- _TASK INPUTS_
(* ===== verification/Double.v ===== *)
(** * Double precision arithmetic of the two inspectors

    [double] is IEEE 754 binary64, as the Standard Library's [SpecFloat] defines
    it on integers; [duration_cast] and the output of a number with
    [std::fixed << std::setprecision(2)] are written out on it. *)

From S2P Require Import Prelude.
From stdpp Require Export pretty.
From Stdlib Require Export SpecFloat.

Local Open Scope Z_scope.

Abbreviation double := spec_float.

Definition double_of_Z (z : Z) : double := binary_normalize 53 1024 z 0 false.
Definition double_mul (x y : double) : double := SFmul 53 1024 x y.
Definition double_div (x y : double) : double := SFdiv 53 1024 x y.
Definition double_le (x y : double) : bool := SFleb x y.

Definition double_1_0 : double := double_of_Z 1.
Definition double_1_5 : double := double_div (double_of_Z 3) (double_of_Z 2).

(** The integer part, for [static_cast<int64_t>]; the cast of a number outside
    the range of the type is undefined, which [None] stands for. *)
Definition double_trunc (x : double) : option Z :=
  match x with
  | S754_zero _ => Some 0
  | S754_finite s m e =>
      let q := Z.shiftl (Zpos m) e in
      let z := if s then - q else q in
      if (- 2 ^ 63 <=? z) && (z <? 2 ^ 63) then Some z else None
  | _ => None
  end.

(** [std::chrono::duration_cast] of a [duration<double>] in seconds to the unit of
    which a second has [per_second]. *)
Definition duration_cast (per_second : Z) (seconds : double) : option Z :=
  double_trunc (double_mul seconds (double_of_Z per_second)).

(** Nanoseconds as seconds, [rclcpp::Duration::seconds()]. *)
Definition seconds (nanoseconds : Z) : double :=
  double_div (double_of_Z nanoseconds) (double_of_Z 1000000000).

(** The hundredths of [m * 2 ^ e], rounded to nearest, ties to even. *)
Definition round_hundredths (m : positive) (e : Z) : N :=
  match e with
  | Zneg k =>
      let d := (2 ^ Npos k)%N in
      let n := (100 * Npos m)%N in
      let q := (n / d)%N in
      let r := (n mod d)%N in
      match (2 * r ?= d)%N with
      | Lt => q
      | Gt => q + 1
      | Eq => if N.even q then q else q + 1
      end%N
  | _ => (100 * Z.to_N (Z.shiftl (Zpos m) e))%N
  end.

(** [std::fixed << std::setprecision(2) << x]. *)
Definition fixed2 (x : double) : string :=
  let unsigned h :=
    pretty (h / 100)%N +:+ "." +:+ pretty (h / 10 mod 10)%N +:+ pretty (h mod 10)%N in
  let sign (s : bool) : string := if s then "-" else "" in
  match x with
  | S754_zero s => sign s +:+ "0.00"
  | S754_infinity s => sign s +:+ "inf"
  | S754_nan => "nan"
  | S754_finite s m e => sign s +:+ unsigned (round_hundredths m e)
  end.

Example duration_cast_period :
  duration_cast 1000 (double_mul double_1_0 double_1_5) = Some 1500.
Proof. vm_compute. reflexivity. Qed.

Example fixed2_seconds : fixed2 (seconds 1234567890) = "1.23".
Proof. vm_compute. reflexivity. Qed.
(* ===== verification/LockSystem.v ===== *)
(** * Threads and mutexes

    A language for what a piece of code does to mutexes and to shared variables,
    the sequences of actions that it may perform, and threads that interleave
    them.  A static check of the code gives that no interleaving deadlocks and
    that guarded variables are not raced.  Locks.v describes the sources in this
    language. *)

From S2P Require Import Prelude.

(** ** Mutexes and shared variables *)

(** The mutexes by the member that holds them; [index_mutex_] is one per peer. *)
Inductive MutexKind :=
  | raft_state_mutex_ | raft_notifier_mutex_
  | lifecycle_state_mutex_ | lifecycle_notifier_mutex_
  | callback_mutex_ | pending_commit_mutex_ | store_mutex_ | index_mutex_.

#[export] Instance MutexKind_eq_dec : EqDecision MutexKind.
Proof. solve_decision. Defined.

Record Mutex := mkMutex { kind : MutexKind; owner : N }.

#[export] Instance Mutex_eq_dec : EqDecision Mutex.
Proof. solve_decision. Defined.

(** [std::recursive_mutex] *)
Definition recursive (k : MutexKind) : bool :=
  match k with
  | raft_state_mutex_ | raft_notifier_mutex_ | lifecycle_state_mutex_
  | lifecycle_notifier_mutex_ | callback_mutex_ => true
  | pending_commit_mutex_ | store_mutex_ | index_mutex_ => false
  end.

(** The mutex of a kind while peer [j] is dealt with. *)
Definition mutex_at (k : MutexKind) (j : N) : Mutex :=
  mkMutex k (match k with index_mutex_ => j | _ => 0%N end).

(** An order in which the mutexes are taken. *)
Definition rank (k : MutexKind) : nat :=
  match k with
  | raft_state_mutex_ => 0 | raft_notifier_mutex_ => 1
  | lifecycle_state_mutex_ => 2 | lifecycle_notifier_mutex_ => 3
  | callback_mutex_ => 4 | pending_commit_mutex_ => 5 | store_mutex_ => 6 | index_mutex_ => 7
  end.

(** What the members of the objects behind a node share between threads. *)
Inductive Var :=
  | raft_current_state_ | raft_observers_ | lifecycle_current_state_ | lifecycle_observers_
  | user_callbacks_
  | election_timer_ | broadcast_timer_ | random_generator_ | broadcast_received_
  | commit_callback_ | revert_callback_ | pending_commit_ | result_map_
  | current_term_ | voted_for_ | voted_ | vote_received_ | logs_ | db_
  | next_index_ | match_index_.

#[export] Instance Var_eq_dec : EqDecision Var.
Proof. solve_decision. Defined.

Record Location := mkLocation { var : Var; location_owner : N }.

#[export] Instance Location_eq_dec : EqDecision Location.
Proof. solve_decision. Defined.

Definition location_at (v : Var) (j : N) : Location :=
  mkLocation v (match v with next_index_ | match_index_ => j | _ => 0%N end).

(** How a variable is protected: by a mutex, by being used in the callbacks of the
    executor only, or not at all. *)
Inductive Protection := GuardedBy (k : MutexKind) | ExecutorOnly | Unprotected.

Definition protection (v : Var) : Protection :=
  match v with
  | raft_current_state_ | lifecycle_current_state_ | user_callbacks_ => Unprotected
  | raft_observers_ => GuardedBy raft_notifier_mutex_
  | lifecycle_observers_ => GuardedBy lifecycle_notifier_mutex_
  | election_timer_ | broadcast_timer_ | random_generator_ | broadcast_received_ => ExecutorOnly
  | commit_callback_ | revert_callback_ => GuardedBy callback_mutex_
  | pending_commit_ | result_map_ => GuardedBy pending_commit_mutex_
  | current_term_ | voted_for_ | voted_ | vote_received_ | logs_ | db_ => GuardedBy store_mutex_
  | next_index_ | match_index_ => GuardedBy index_mutex_
  end.

(** ** Code *)

(** Procedures that are called recursively. *)
Inductive Proc := RaftHandle | UserCode.

Inductive Code :=
  | Skip
  | Access (write : bool) (v : Var)
  | Then (c1 c2 : Code)
  | Either (c1 c2 : Code)
  | Loop (c : Code)
  | ForPeer (c : Code)
  | Guard (k : MutexKind) (c : Code)
  | Call (p : Proc).

Definition Read : Var → Code := Access false.
Definition Write : Var → Code := Access true.
Definition Seq (cs : list Code) : Code := foldr Then Skip cs.
Definition Choose (cs : list Code) : Code := foldr Either Skip cs.
Definition Maybe (cs : list Code) : Code := Either (Seq cs) Skip.

Inductive Action :=
  | Lock (m : Mutex)
  | Unlock (m : Mutex)
  | Touch (write : bool) (l : Location).

(** The actions that a run of some code may perform, while peer [j] is dealt with.
    A guard releases its mutex at the end of its block. *)
Inductive runs (body : Proc → Code) : N → Code → list Action → Prop :=
  | runs_skip j : runs body j Skip []
  | runs_access j w v : runs body j (Access w v) [Touch w (location_at v j)]
  | runs_then j c1 c2 tr1 tr2 :
      runs body j c1 tr1 → runs body j c2 tr2 → runs body j (Then c1 c2) (tr1 ++ tr2)
  | runs_left j c1 c2 tr : runs body j c1 tr → runs body j (Either c1 c2) tr
  | runs_right j c1 c2 tr : runs body j c2 tr → runs body j (Either c1 c2) tr
  | runs_loop_end j c : runs body j (Loop c) []
  | runs_loop j c tr1 tr2 :
      runs body j c tr1 → runs body j (Loop c) tr2 → runs body j (Loop c) (tr1 ++ tr2)
  | runs_peer j j' c tr : runs body j' c tr → runs body j (ForPeer c) tr
  | runs_guard j k c tr :
      runs body j c tr →
      runs body j (Guard k c) (Lock (mutex_at k j) :: tr ++ [Unlock (mutex_at k j)])
  | runs_call j p tr : runs body j (body p) tr → runs body j (Call p) tr.

(** ** Disciplined sequences of actions *)

(** Taking [m] respects the order, or takes a recursive mutex again. *)
Definition may_lock (held : list Mutex) (m : Mutex) : bool :=
  (recursive (kind m) && bool_decide (m ∈ held)) ||
  forallb (λ h, (rank (kind h) <? rank (kind m))%nat) held.

Definition may_touch (held : list Mutex) (l : Location) : bool :=
  match protection (var l) with
  | GuardedBy k => bool_decide (mutex_at k (location_owner l) ∈ held)
  | _ => true
  end.

(** The mutexes held after some actions, if they are disciplined. *)
Fixpoint follow (held : list Mutex) (tr : list Action) : option (list Mutex) :=
  match tr with
  | [] => Some held
  | Lock m :: tr => if may_lock held m then follow (m :: held) tr else None
  | Unlock m :: tr =>
      match held with
      | h :: held => if decide (h = m) then follow held tr else None
      | [] => None
      end
  | Touch _ l :: tr => if may_touch held l then follow held tr else None
  end.

Lemma follow_app held tr1 tr2 :
  follow held (tr1 ++ tr2) = follow held tr1 ≫= λ held, follow held tr2.
Proof.
  revert held. induction tr1 as [|[m|m|w l] tr1 IH]; intros held; [done|..]; simpl.
  - by case_match.
  - destruct held as [|h held]; [done|]. by case_decide.
  - by case_match.
Qed.

(** ** The static check *)

Section check.
  Context (body : Proc → Code) (summary : Proc → list MutexKind).

(** The kinds of mutexes that code may take; [summary] says it of procedures. *)
Fixpoint acquires (c : Code) : list MutexKind :=
  match c with
  | Skip | Access _ _ => []
  | Then c1 c2 | Either c1 c2 => acquires c1 ++ acquires c2
  | Loop c | ForPeer c => acquires c
  | Guard k c => k :: acquires c
  | Call p => summary p
  end.

(** The kinds that must be held for the variables that code uses. *)
Fixpoint needs (c : Code) : list MutexKind :=
  match c with
  | Skip | Call _ => []
  | Access _ v => match protection v with GuardedBy k => [k] | _ => [] end
  | Then c1 c2 | Either c1 c2 => needs c1 ++ needs c2
  | Loop c | ForPeer c => needs c
  | Guard k c => filter (λ k', k' ≠ k) (needs c)
  end.

(** A mutex of kind [k] may be taken while one of kind [h] is held. *)
Definition nests (h k : MutexKind) : bool :=
  (rank h <? rank k)%nat || (recursive k && bool_decide (h = k)).

Fixpoint well_nested (c : Code) : bool :=
  match c with
  | Skip | Access _ _ | Call _ => true
  | Then c1 c2 | Either c1 c2 => well_nested c1 && well_nested c2
  | Loop c => well_nested c
  | ForPeer c => bool_decide (index_mutex_ ∉ needs c) && well_nested c
  | Guard k c => forallb (nests k) (acquires c) && well_nested c
  end.

(** Code that needs no mutex of its caller. *)
Definition checked (c : Code) : bool := well_nested c && bool_decide (needs c = []).

Definition summarized (p : Proc) : bool :=
  checked (body p) && forallb (λ k, bool_decide (k ∈ summary p)) (acquires (body p)).

Hypothesis procs_ok : ∀ p, summarized p = true.

Definition proper (m : Mutex) : Prop := ∃ j, m = mutex_at (kind m) j.

(** The mutexes held when code starts: their order allows what the code takes, and
    they include those it needs. *)
Definition held_ok (j : N) (held : list Mutex) (c : Code) : Prop :=
  Forall proper held ∧
  (∀ h k, h ∈ held → k ∈ acquires c → nests (kind h) k = true) ∧
  (∀ k, k ∈ needs c → mutex_at k j ∈ held).

Lemma mutex_at_kind k j : kind (mutex_at k j) = k.
Proof. done. Qed.

Lemma may_lock_nests held k j : Forall proper held →
  (∀ h, h ∈ held → nests (kind h) k = true) → may_lock held (mutex_at k j) = true.
Proof.
  intros Hp Hn. unfold may_lock. rewrite mutex_at_kind.
  destruct (decide (Exists (λ h, kind h = k) held)) as [Hex|Hnot].
  - apply Exists_exists in Hex as (h & Hin & Hk). pose proof (Hn h Hin) as Hnh.
    unfold nests in Hnh. rewrite Hk, Nat.ltb_irrefl, bool_decide_true, andb_true_r in Hnh by done.
    simpl in Hnh. rewrite Hnh. apply orb_true_iff. left. apply bool_decide_eq_true.
    rewrite Forall_forall in Hp. destruct (Hp h Hin) as [j' Hh].
    assert (mutex_at k j = h) as ->; [|done].
    rewrite Hh, Hk. by destruct k.
  - apply orb_true_iff. right. apply forallb_forall. intros h Hin%list_elem_of_In.
    pose proof (Hn h Hin) as Hnh. unfold nests in Hnh.
    rewrite bool_decide_false, andb_false_r, orb_false_r in Hnh; [done|].
    intros Hk. apply Hnot, Exists_exists. eauto.
Qed.

(** Checked code is disciplined. *)
Lemma runs_follow j c tr : runs body j c tr → well_nested c = true →
  ∀ held, held_ok j held c → follow held tr = Some held.
Proof.
  induction 1 as [j|j w v|j c1 c2 tr1 tr2 _ IH1 _ IH2|j c1 c2 tr _ IH|j c1 c2 tr _ IH
    |j c|j c tr1 tr2 _ IH1 _ IH2|j j' c tr _ IH|j k c tr _ IH|j p tr _ IH];
    intros Hc held (Hp & Ho & Hn); simpl in *.
  - done.
  - unfold may_touch. simpl. destruct (protection v) as [k| |] eqn:Hv; [|done|done].
    rewrite bool_decide_true; [done|].
    specialize (Hn k (list_elem_of_here _ _)). by destruct v; simplify_eq/=.
  - apply andb_true_iff in Hc as [Hc1 Hc2]. rewrite follow_app, IH1; [|done|].
    + simpl. apply IH2; [done|]. split_and!; [done|set_solver..].
    + split_and!; [done|set_solver..].
  - apply andb_true_iff in Hc as [Hc1 _]. apply IH; [done|]. split_and!; [done|set_solver..].
  - apply andb_true_iff in Hc as [_ Hc2]. apply IH; [done|]. split_and!; [done|set_solver..].
  - done.
  - rewrite follow_app, IH1; [simpl; by apply IH2|done|done].
  - apply andb_true_iff in Hc as [Hi%bool_decide_eq_true Hc]. apply IH; [done|].
    split_and!; [done|done|]. intros k Hk. specialize (Hn k Hk).
    by destruct k.
  - apply andb_true_iff in Hc as [Hk Hc]. rewrite forallb_forall in Hk.
    rewrite may_lock_nests; [|done|intros h Hh; apply Ho; [done|by left]].
    rewrite follow_app, IH; [simpl; by rewrite decide_True|done|].
    split_and!.
    + constructor; [by exists j|done].
    + intros h k' [->|Hh]%elem_of_cons Hk'.
      * rewrite mutex_at_kind. by apply Hk, list_elem_of_In.
      * apply Ho; [done|by right].
    + intros k' Hk'. destruct (decide (k' = k)) as [->|Hne]; [by left|].
      right. apply Hn, list_elem_of_filter. done.
  - pose proof (procs_ok p) as Hbody. unfold summarized, checked in Hbody.
    apply andb_true_iff in Hbody as [[Hw Hnil%bool_decide_eq_true]%andb_true_iff Hsub].
    rewrite forallb_forall in Hsub. apply IH; [done|]. split_and!; [done| |rewrite Hnil; set_solver].
    intros h k Hh Hk. apply Ho; [done|]. 
    by apply list_elem_of_In, Hsub, bool_decide_eq_true in Hk.
Qed.

Lemma runs_disciplined j c tr : checked c = true → runs body j c tr → follow [] tr = Some [].
Proof.
  intros [Hw Hn%bool_decide_eq_true]%andb_true_iff Hr. eapply runs_follow; [done..|].
  split_and!; [constructor|set_solver|rewrite Hn; set_solver].
Qed.

End check.

(** ** Code that leaves to the executor what only the executor uses *)

Definition leaves_alone (a : Action) : Prop :=
  match a with Touch _ l => protection (var l) ≠ ExecutorOnly | _ => True end.

(** [own p]: procedure [p] leaves it alone as well. *)
Fixpoint confined (own : Proc → bool) (c : Code) : bool :=
  match c with
  | Skip => true
  | Access _ v => match protection v with ExecutorOnly => false | _ => true end
  | Then c1 c2 | Either c1 c2 => confined own c1 && confined own c2
  | Loop c | ForPeer c | Guard _ c => confined own c
  | Call p => own p
  end.

Lemma runs_confined body own j c tr : (∀ p, own p = true → confined own (body p) = true) →
  runs body j c tr → confined own c = true → Forall leaves_alone tr.
Proof.
  intros Hown. induction 1; simpl; intros Hc; rewrite ?andb_true_iff in Hc; destruct_and?;
    rewrite ?Forall_cons, ?Forall_app; auto.
  - constructor; [|done]. simpl. by destruct v.
  - split_and!; [done|by auto|by constructor].
Qed.

(** ** Running code with given choices *)

(** The actions of one run: each choice says which branch is taken, whether a loop goes
    on, or which peer is dealt with.  The result includes the choices left over. *)
Fixpoint perform (fuel : nat) (body : Proc → Code) (j : N) (c : Code) (choices : list N)
    : option (list Action * list N) :=
  match fuel with
  | O => None
  | S fuel =>
      match c, choices with
      | Skip, _ => Some ([], choices)
      | Access w v, _ => Some ([Touch w (location_at v j)], choices)
      | Then c1 c2, _ =>
          '(tr1, choices) ← perform fuel body j c1 choices;
          '(tr2, choices) ← perform fuel body j c2 choices;
          Some (tr1 ++ tr2, choices)
      | Either c1 c2, n :: choices =>
          perform fuel body j (if (n =? 0)%N then c1 else c2) choices
      | Loop c', n :: choices =>
          if (n =? 0)%N then Some ([], choices)
          else '(tr1, choices) ← perform fuel body j c' choices;
               '(tr2, choices) ← perform fuel body j c choices;
               Some (tr1 ++ tr2, choices)
      | ForPeer c, n :: choices => perform fuel body n c choices
      | Guard k c, _ =>
          '(tr, choices) ← perform fuel body j c choices;
          Some (Lock (mutex_at k j) :: tr ++ [Unlock (mutex_at k j)], choices)
      | Call p, _ => perform fuel body j (body p) choices
      | _, [] => None
      end
  end.

Lemma perform_runs fuel body j c choices tr rest :
  perform fuel body j c choices = Some (tr, rest) → runs body j c tr.
Proof.
  revert j c choices tr rest. induction fuel as [|fuel IH]; intros j c choices tr rest H; [done|].
  simpl in H. destruct c.
  - by destruct choices; simplify_eq; constructor.
  - by destruct choices; simplify_eq; constructor.
  - destruct choices; apply bind_Some in H as ([tr1 ?] & H1 & ([tr2 ?] & H2 & [= <- _])%bind_Some);
      constructor; eauto.
  - destruct choices as [|n choices]; [done|]. case_match; [apply runs_left|apply runs_right]; eauto.
  - destruct choices as [|n choices]; [done|]. case_match; simplify_eq; [constructor|].
    apply bind_Some in H as ([tr1 ?] & H1 & ([tr2 ?] & H2 & [= <- _])%bind_Some).
    constructor; eauto.
  - destruct choices as [|n choices]; [done|]. econstructor; eauto.
  - destruct choices; apply bind_Some in H as ([tr1 ?] & H1 & [= <- _]); constructor; eauto.
  - destruct choices; constructor; eauto.
Qed.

- _WORK TO BE COMPLETED_
Take the stretch of lines above from the one containing "match protection (var l) with" through the one containing "Context (body : Proc" and repeat it exactly, adding no other line.

- _EXERCISE RESULT_
  match protection (var l) with
  | GuardedBy k => bool_decide (mutex_at k (location_owner l) ∈ held)
  | _ => true
  end.

(** The mutexes held after some actions, if they are disciplined. *)
Fixpoint follow (held : list Mutex) (tr : list Action) : option (list Mutex) :=
  match tr with
  | [] => Some held
  | Lock m :: tr => if may_lock held m then follow (m :: held) tr else None
  | Unlock m :: tr =>
      match held with
      | h :: held => if decide (h = m) then follow held tr else None
      | [] => None
      end
  | Touch _ l :: tr => if may_touch held l then follow held tr else None
  end.

Lemma follow_app held tr1 tr2 :
  follow held (tr1 ++ tr2) = follow held tr1 ≫= λ held, follow held tr2.
Proof.
  revert held. induction tr1 as [|[m|m|w l] tr1 IH]; intros held; [done|..]; simpl.
  - by case_match.
  - destruct held as [|h held]; [done|]. by case_decide.
  - by case_match.
Qed.

(** ** The static check *)

Section check.
  Context (body : Proc → Code) (summary : Proc → list MutexKind).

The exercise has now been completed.